INTRODUCCIÓN Al tender en el siglo XVI una mirada filosófico por todos los continentes europeos, por todo el antiguo mundo, el alma del hombre sensible se reconcentra melancólicamente, y su corazón late agitado. No era sólo en España donde se sintiera con horror, entre el crujido de las armas sarracenas, el duro yugo del feudalismo, y después la tiranía de los reyes; no sólo las comarcas españolas se estremecieran al contemplar las espantosas escenas con que el negro fanatismo ensangrentara la pura y dulce religión de Jesús; el antiguo mundo envuelto en densas tinieblas de ignorancia, presentaba por do quiera el más desconsolador espectáculo; y graduar la conducta de los hombres públicos de aquella triste época, por la moralidad y filosofía de nuestro siglo, sería incurrir en gravísimos errores. El héroe más eminente del siglo XVI, sería el que más en heroico grado poseyera el fanatismo religioso de su época, junto con el feroz arrojo personal en los combates.

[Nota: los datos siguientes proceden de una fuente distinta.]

(* ===== verification/Concrete.v ===== *)
(** * Concrete parameters

    A generator, a hash function and small circuits, at which the witnesses of
    the properties evaluate the definitions. *)

From S2P Require Import Prelude Xor Block Aes Circuit GcMmo.

(** A 64-bit linear congruential generator. *)
Definition lcg_next (s : Z) : Z * Z :=
  let s := u64 (6364136223846793005 * s + 1442695040888963407) in (Z.shiftr s 16, s).
Definition lcg : RandGen Z := lcg_next.

(** A hash function with the output format of SHA-256. *)
Definition toy_hash (l : list Z) : list Z :=
  le_bytes 32 (foldl (λ h b, (h * 6364136223846793005 + b + 1) mod 2 ^ 256) 7 l).
Definition toy_sha256 : Sha256 := toy_hash.

Lemma toy_sha256_laws : @Sha256Laws toy_sha256.
Proof. constructor; intros l; [apply le_bytes_length|apply le_bytes_u8]. Qed.

(** A one-bit adder with carry and an inverter: wires 0 and 1 are the
    garbler's, wires 2 and 3 the evaluator's. *)
Definition adder : Circuit := {|
  n_gates := 8; n_wires := 12; n_input0 := 2; n_input1 := 2; n_output := 3;
  n_and := 3; n_xor := 5;
  gates := [ mkGate XOR 0 2 4; mkGate AND 0 2 5; mkGate XOR 1 3 6; mkGate AND 1 3 7;
             mkGate INV 6 6 8; mkGate AND 5 6 9; mkGate XOR 4 8 10; mkGate XOR 7 9 11 ];
  output_wires := [9; 10; 11];
|}.

Lemma adder_wf : circuit_wf adder.
Proof. apply circuit_wfb_sound. by vm_compute. Qed.

(** Blocks for the witnesses. *)
Definition block_of (n : Z) : Block := le_bytes 16 n.

Lemma block_of_wf n : block_wf (block_of n).
Proof. split; [apply le_bytes_length|apply le_bytes_u8]. Qed.

(** The adder, garbled under one key from one state of the generator. *)
Definition adder_run : GarbleResult * Z :=
  from_ok (mkGarble [] [] [] [] [] [] [] [], 0)
    (@garble_circuit Z lcg toy_sha256 adder (block_of 5) (Portable.FixedKeyAES (block_of 5)) 1).
Definition adder_gr : GarbleResult := adder_run.1.

Lemma adder_garbled :
  @garble_circuit Z lcg toy_sha256 adder (block_of 5) (Portable.FixedKeyAES (block_of 5)) 1
    = Ok (adder_gr, adder_run.2).
Proof. by vm_compute. Qed.
Lemma input_step_inv {G} `{RandGen G} delta (w w' : list Block) (g g' : G) i :
  block_wf delta → lsb delta = true → Forall block_wf w →
  input_step delta (w, g) i = Ok (w', g') → Forall block_wf w' ∧ length w' = length w.
Proof.
  intros Hd Hs Hw. unfold input_step.
  pose proof (fresh_input_label_wf delta g Hd Hs) as [Hb _].
  destruct (fresh_input_label delta g) as [b g'']; cbn [fst] in *. intros Ei.
  bind_inv Ei. injection Ei as <- <-. split; [by eapply vset_Forall|by eapply vset_length].
Qed.

Lemma garble_circuit_inv {G} `{RandGen G} c key aes (rng : G) gr rng' : schedule_wf aes →
  garble_circuit c key aes rng = Ok (gr, rng') →
  gr_aes_key gr = key ∧ ∃ w0 st, garble_run c aes gr w0 st.
Proof.
  intros Haes E. unfold garble_circuit in E. pose proof (make_delta_wf rng) as [Hd Hs].
  destruct (make_delta rng) as [delta rng1]; cbn [fst] in *.
  bind_inv E. destruct a as [w0 rng2]. bind_inv E. bind_inv E. bind_inv E.
  assert (Forall block_wf w0 ∧ length w0 = Z.to_nat (n_wires c)) as Hw0.
  { refine (foldM_preserves
      (λ st, Forall block_wf st.1 ∧ length st.1 = Z.to_nat (n_wires c)) _ _ _ _ _ _ E0).
    - intros i [w g] [w' g'] [Hw Hl] Ei.
      destruct (input_step_inv delta w w' g g' i Hd Hs Hw Ei). cbn in *. split; [done|lia].
    - cbn. rewrite length_replicate. split; [apply Forall_replicate, zero_block_wf|done]. }
  assert (state_wf a) as Ha.
  { refine (foldM_preserves state_wf _ _ _ _ _ _ E1); [|by split; [apply Hw0|]].
    intros. by eapply garble_gate_wf. }
  pose proof Ha as [Hw Ht].
  assert (Forall (λ p, length p.1 = 16%nat) a1) as Hp.
  { eapply mapM_out_Forall; [|exact E3]. intros i b Ei. bind_inv Ei. injection Ei as <-.
    by destruct (vget_Forall _ _ _ _ Hw E4). }
  apply mapM_out_inv with (f := λ i, let z := gs_wire0 a !!! Z.to_nat (u64 (n_input0 c + i)) in
        (z, xor_block z delta)) in E3 as ->.
  2: { intros i b Ei. bind_inv Ei. injection Ei as <-. by rewrite (vget_total _ _ _ E4). }
  destruct (merkle_root_pairs _) as [root|] eqn:Er; [|done]. injection E as <- <-.
  split; [done|]. exists w0, a. constructor; try done.
  cbn [gr_out_decode]. apply mapM_out_length in E2. by rewrite E2, length_seqZ.
Qed.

En tan negros momentos fue cuando la audacia de los europeos los condujo hasta los continentes del Nuevo Mundo. Aquellas remotas playas, llenas de candidez y de inocencia, formaban la antítesis más espantosa con el ennegrecido corazón de sus descubridores. Pero no; lejos de nosotros la idea de copiar las nefandas escenas que el sensible filósofo Raynal ha descrito en su historia, de los establecimientos europeos en las dos Indias; lejos de nosotros seguir las huellas de Robertson en su historia de América, lejos de querer al fin, con fantasía ardiente, recargar el horror de lamentables épocas. Si el deber, empero, de historiadores novelistas nos hiciese tocar los hechos, será con la ligereza posible, y sin recargar sus negras tintas.
Todas las naciones de Europa fijaron establecimientos de mas o menos importancia en el Nuevo Mundo, y todos los europeos ensangrentaron sus comarcas; pero solo los españoles dominaron en él vastos imperios e inmensos continentes, y las arenas de las nuevas playas, bastaran apenas a numerar los hechos de valor y las hazañas de los héroes castellanos. Familiarizados con la guerra, en ochocientos años de combates con los sarracenos; avezados a la persecución y exterminio de los idólatras de Mahoma, preciso fuera que desplegaran en las nuevas regiones, con los adoradores de otros ídolos, aquel mismo carácter de terror y de crudeza que les era ya propio y natural con el trascurso de tantos siglos. Los ilustres caballeros en que pudieran brillar las cortas virtudes de aquella época, avezados aun a las brillantes cruzadas, abandonaban los peligros de las ondas a codiciosos aventureros, que ansiaban más el oro y las riquezas, que los antiguos laureles de los campos de Palestina.
Los españoles, sí, con los instintos feroces de aquellos siglos ensangrentarían con horror los nuevos continentes; pero sus crímenes serían siempre crímenes del siglo XVI, crímenes comunes a todos los europeos que invadían el Nuevo Mundo, crímenes propios del fanatismo de aquellos tiempos de ignorancia y de error; crímenes al fin de aventureros, que como todos los aventureros de Europa, volaban a la muerte, o a saciar su ambición en los tesoros de la virginal América; pero si las primeras páginas de la historia del Nuevo Mundo pudieran sernos enojosas, a las españolas debieron al fin aquellas regiones el amor a la libertad, y la pureza del cristianismo que los han conducido a la civilización e independencia: y hoy podemos satisfechos decir a la Europa entera, nos llaman nuestros hermanos.